Wednesday, June 19, 2019


Waldorf was something I’d never written about at Smarter Parenting, the website I run as part of my day job. We had a couple of articles on the Montessori system and I’d written a piece on the democratic classroom. But I thought we needed something on the Waldorf education system to round things off. And so I began to research the topic, putting out feelers to speak with teachers and administrators in the Waldorf system.
I reached out to a friend whose wife was a retired educator. She’d taught in a Waldorf school the last five years of her teaching career. I also placed a query at HARO (Help a Reporter Out), where journalists can query other members and set up interviews or get quotes from experts on any topic imaginable for articles they are writing.
Sometimes I get deluged by HARO responses in response to a query, other times, I get nothing. So instead of sitting back and waiting to pick someone else’s brains, I hedged my bets and began to do some independent research on the net.
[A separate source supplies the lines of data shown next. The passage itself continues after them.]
Lemma numbered_sub n T f : (forall e, e_seq (f e) = e_seq e /\ e_peer (f e) = e_peer e /\ e_hash (f e) = e_hash e) -> numbered n T -> numbered n (pruned (image f T)).
Proof using.
  intros Hf [H1 H2]. split.
  - intros e [(e0 & H0 & ->) _]. destruct (Hf e0) as [-> _]. exact (H1 e0 H0).
  - intros e e' [(e0 & H0 & ->) _] [(e0' & H0' & ->) _]. destruct (Hf e0) as (-> & -> & ->), (Hf e0') as (-> & -> & ->). exact (H2 e0 e0' H0 H0').
Qed.

Lemma expire_fields now e : e_seq (expire now e) = e_seq e /\ e_peer (expire now e) = e_peer e /\ e_hash (expire now e) = e_hash e.
Proof using. unfold expire. destruct (e_standing e); try (destruct (_ <=? _)); auto. Qed.

Lemma GetRequestable_spec peer now n s : good s -> numbered n (tracked (anns s)) -> exists answer expired s', GetRequestable m_computer peer now s = (Ok (answer, expired), s') /\ good s' /\ m_current_sequence s' = m_current_sequence s /\
  timed now (anns s') /\ same (tracked (anns s')) (pruned (image (expire now) (tracked (anns s)))) /\ (forall pg, pg ∈ expired <-> overdue now (tracked (anns s)) pg) /\
  requestable m_computer peer now (tracked (anns s')) answer.
Proof using HL.
  intros Hg Hn. unfold GetRequestable. destruct (SetTimePoint_spec m_computer now s Hg) as (out & s1 & E1 & G1 & Q1 & Ht & T1 & O1). rewrite (bind_ok _ _ _ _ _ E1). unfold mbind, stm_bind, get_st. cbn [mret stm_ret].
  destruct (best_candidates peer s1 (proj1 G1)) as (l & Hnd & Hl & ->). set (sel := omap (fun x => anns s1 !! x) l). assert (N1 : numbered n (tracked (anns s1))) by (rewrite T1; exact (numbered_sub n _ _ (expire_fields now) Hn)).
  assert (Mem : forall a, a ∈ merge_sort by_sequence sel <-> exists x, anns s1 !! x = Some a /\ best_of peer a).
  { intros a. rewrite (merge_sort_Permutation by_sequence sel). unfold sel. rewrite list_elem_of_omap. split.
    - intros (x & Hx & Ea). apply Hl in Hx as (b & Eb & Hb). rewrite Ea in Eb. injection Eb as <-. eauto.
    - intros (x & Ea & Hb). exists x. split; [apply Hl; eauto|exact Ea]. }
  exists (map ToGenTxid (merge_sort by_sequence sel)), out, s1. split; [reflexivity|]. split; [exact G1|]. split; [exact Q1|]. split; [exact Ht|]. split; [exact T1|]. split; [exact O1|].
  exists (map entry_of (merge_sort by_sequence sel)). split; [rewrite map_map; reflexivity|]. split; [|split].
  - apply sorted_strictly; [apply Sorted_merge_sort; apply _|]. rewrite (merge_sort_Permutation by_sequence sel). exact (omap_nodes_numbered n (anns s1) l (wf_uniq _ (proj1 G1)) N1 Hnd).
  - intros e (a & -> & Ha)%list_elem_of_fmap. apply Mem in Ha as (x & Ea & Hp & Hb). split; [exact Hp|exact (best_top now (anns s1) x a Ht (proj2 G1) Ea Hb)].
  - intros e Hp Hc. destruct (clear_top_best now (anns s1) e (wf_uniq _ (proj1 G1)) Ht (proj2 G1) Hc) as (x & a & Ea & <- & Hb). apply list_elem_of_fmap. exists a. split; [reflexivity|]. apply Mem. exists x. split; [exact Ea|split; assumption].
Qed.
End Answers.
Now, I’d always known there was something strange, even off about the Waldorf classroom. Some aura of cultishness, perhaps even Nazism, clung to Waldorf like an unpleasant department store perfume sample that won’t be washed away with soap and water. I knew that the system was based on the philosophy of Rudolf Steiner, who seemed, to put it frankly, a bit of a crackpot.
Rudolf Steiner

My impression of the Waldorf was that the schools wanted to distance themselves from Steiner, to make a distinction between Steiner’s beliefs and the schools that were spawned from them. But the more I dug into the subject of Waldorf schools, the weirder things got. It was worse than I’d thought. And no one from a Waldorf school seemed to want to go on record. I had one publicist contact me to say that she knew of a parent of a child in a Waldorf school and this parent was willing to pass on my questions to the administrator of the school.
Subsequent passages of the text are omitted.